Mais uma vestal que, assim como aconteceu com o moralista rastaquera do DEM, Demóstenes Torres, não é tão pura como a oposição discursa. Um dos dedos mais furibundos em apontar pecados dos outros, o ex-lider do PSDB no senado, e atual governador de Goiás, Marconi Perillo, é mais um que habita a mesma sarjeta dos mensaleiros.

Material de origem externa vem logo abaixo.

Lemma on_disconnected_slot i p b s :
  slots b !! i = Some s -> holds p s -> (forall j t, j <> i -> slots b !! j = Some t -> ~ holds p t) ->
  Some p ∈ hld_connected_proxy b ->
  exists b' s', on_disconnected p b = (true, (b', [RmDevices (Some p)]))
    /\ slots b' !! i = Some s' /\ connected_proxy s' = None /\ con_mac_addr s' = EmptyString
    /\ con_proxy_idx b' = i /\ event_queue b' = (event_queue b ++ [BT_EVENT_DISCONNECTION])%list /\ bt_role b' = bt_role b.
Proof.
  intros Hs Hh Ho Hp. unfold on_disconnected. rewrite (first_slot_only (holds p) i b s Hs Hh Ho).
  cbn [hld_connected_proxy upd_slot clear_slot set_slots set_con_status_bit set_con_proxy_idx].
  destruct (list_find (fun h => h = Some p) (hld_connected_proxy b)) as [[j h]|] eqn:Hf.
  2: { apply list_find_None in Hf. rewrite list.Forall_forall in Hf. by destruct (Hf _ Hp). }
  destruct (decide (j = i)) as [->|Hne]; eexists _, _; cbn [andb]; (split; [reflexivity|]).
  - split; [cbn; by rewrite !list_lookup_alter_eq, Hs|done].
  - split; [cbn; by rewrite list_lookup_alter_ne, !list_lookup_alter_eq, Hs by done|done].
Qed.

End disconnection.

(** a disconnection is reported with its slot: when the device of a slot is
    disconnected and the event is handled before anything else happens, the slot
    is free, the device is removed from BlueZ, and the general process is told
    the slot. *)
Theorem disconnection_names_its_slot big D E t w i p s :
  w_ended w = None -> restart_dbus_required w = false -> bt_role (w_ble w) = BT_ROLE_CLIENT ->
  event_queue (w_ble w) = [] -> send_ok E = true -> (i < CONFIG_BLE_CONNECTION_MAX_NUM)%nat ->
  slots (w_ble w) !! i = Some s -> holds p s ->
  (forall j u, j <> i -> slots (w_ble w) !! j = Some u -> ~ holds p u) -> Some p ∈ hld_connected_proxy (w_ble w) ->
  exists w' s', run big D [LProperty t p "Connected" (Some false); LEvent E] w = Some w'
    /\ slots (w_ble w') !! i = Some s' /\ connected_proxy s' = None /\ con_mac_addr s' = EmptyString
    /\ w_asked w' = (w_asked w ++ [RmDevices (Some p)])%list
    /\ w_sent w' = (w_sent w ++ [Notice BT_EVENT_DISCONNECTION (Z.of_nat i) None None])%list.
Proof.
  intros He Hr Hro Hq Hk Hi Hs Hh Ho Hp.
  destruct (on_disconnected_slot i p (w_ble w) s Hs Hh Ho Hp) as (b1 & s1 & Hd & Hs1 & Hc1 & Hm1 & Hx1 & Hq1 & Hr1).
  assert (bt_con_n_proxy_property_changed p "Connected" (Some false) (w_ble w) = (true, (b1, [RmDevices (Some p)]))) as Hpc.
  { unfold bt_con_n_proxy_property_changed. by rewrite Hro. }
  set (w1 := set_w_asked (w_asked w ++ [RmDevices (Some p)])%list (set_w_ble b1 w)).
  assert (do_label big D (LProperty t p "Connected" (Some false)) w = Some w1) as Hw1.
  { unfold do_label. rewrite He, bool_decide_eq_false_2 by tauto. unfold property_changed.
    assert (server_connected D p "Connected" (Some false) w = w) as -> by done. by rewrite Hpc. }
  assert (do_label big D (LEvent E) w1 = Some (set_w_sent (w_sent w ++ [Notice BT_EVENT_DISCONNECTION (Z.of_nat i) None None])%list
    (set_w_ble (set_event_queue [] b1) w1))) as Hw2.
  { assert (do_label big D (LEvent E) w1 = take_event D E w1) as ->.
    { unfold do_label. cbn [w_ended w1 set_w_asked set_w_ble]. by rewrite He, bool_decide_eq_false_2 by tauto. }
    unfold take_event. cbn [w1 restart_dbus_required set_w_asked set_w_ble w_ble]. rewrite Hr, Hq1, Hq. cbn [app l_queue_pop_head].
    unfold handle_event, notifyProcessGeneralBlock, send. cbn [w_ble set_w_ble bt_role set_event_queue con_proxy_idx w_sent set_w_asked].
    rewrite Hr1, Hro, Hx1, Hk. destruct (Nat.ltb_spec i CONFIG_BLE_CONNECTION_MAX_NUM); [|lia].
    destruct (Z.leb_spec (Z.of_nat CONFIG_BLE_CONNECTION_MAX_NUM) (Z.of_nat i)); [lia|done]. }
  match type of Hw2 with _ = Some ?x => exists x, s1 end. split; [|by split_and!].
  cbn [run]. rewrite Hw1. cbn [mbind option_bind]. by rewrite Hw2.
Qed.

Lemma disconnection_names_its_slot_witness :
  exists w' s', run false demo_bus [LProperty 40 1%nat "Connected" (Some false); LEvent demo_loop] (demo_after demo_one) = Some w'
    /\ slots (w_ble w') !! 0%nat = Some s' /\ connected_proxy s' = None /\ con_mac_addr s' = EmptyString
    /\ w_asked w' = (w_asked (demo_after demo_one) ++ [RmDevices (Some 1%nat)])%list
    /\ w_sent w' = (w_sent (demo_after demo_one) ++ [Notice BT_EVENT_DISCONNECTION (Z.of_nat 0) None None])%list.
Proof.
  apply (disconnection_names_its_slot false demo_bus demo_loop 40 (demo_after demo_one) 0%nat 1%nat
           (slot_at 0 (w_ble (demo_after demo_one)))); try (vm_compute; reflexivity).
  - vm_compute. repeat constructor.
  - intros [|[|[|[|j]]]] u Hj Hu; vm_compute in Hu; [done|injection Hu as <-; discriminate..|discriminate].
  - vm_compute. constructor.
Defined.

(** ** The restart of the bus *)

Lemma notify_sends D E e m w :
  send_ok E = true ->
  match e with BT_EVENT_CONNECTION | BT_EVENT_DISCONNECTION | BT_EVENT_SERVICES_RESOLVED => False | _ => True end ->
  snd (notifyProcessGeneralBlock D E e m w) = set_w_sent (w_sent w ++ [Notice e m None None])%list w.
Proof. intros Hs He. unfold notifyProcessGeneralBlock, send. rewrite Hs. by destruct e. Qed.

(** A client is not told of a disconnection without an index. *)
Lemma notify_refused D E w :
  bt_role (w_ble w) = BT_ROLE_CLIENT -> snd (notifyProcessGeneralBlock D E BT_EVENT_DISCONNECTION 4294967295 w) = w.
Proof. intros Hr. unfold notifyProcessGeneralBlock. by rewrite Hr. Qed.

Lemma restore_frees l b :
  Forall (fun s => connected_proxy s = None) (slots (restore_white_list l b))
  /\ is_con_in_process (restore_white_list l b) = false /\ con_status_bit (restore_white_list l b) = 0
  /\ dev_queue (restore_white_list l b) = [] /\ bt_role (restore_white_list l b) = bt_role b.
Proof.
  unfold restore_white_list. split_and!; try done. cbn.
  apply Forall_map, Forall_true. done.
Qed.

Aliás, nada mais apropriado à turma de malfeitores do PT que dividir as atenções do julgamento do mensalão, com as malfeitorias de expoentes do DEM e do PSDB.
José Mesquita – Editor


Interceptações telefônicas da Polícia Federal, gravadas com autorização judicial e às quais O GLOBO teve acesso, sugerem que o bicheiro Carlos Augusto Ramos, o Carlinhos Cachoeira, pagava contas de secretários do governador de Goiás, Marconi Perillo (PSDB), e, para isso, valia-se da construtora Delta.

Governador de Goiás, Marconi Perillo, PSDB

Para membros da CPI do Cachoeira, os diálogos demonstram que várias áreas do governo do tucano estavam comprometidas com o grupo de contraventor. Os deputados e senadores da comissão já defendem a reconvocação de Perillo para falar da liberação de recursos para a Delta em troca da compra de sua casa.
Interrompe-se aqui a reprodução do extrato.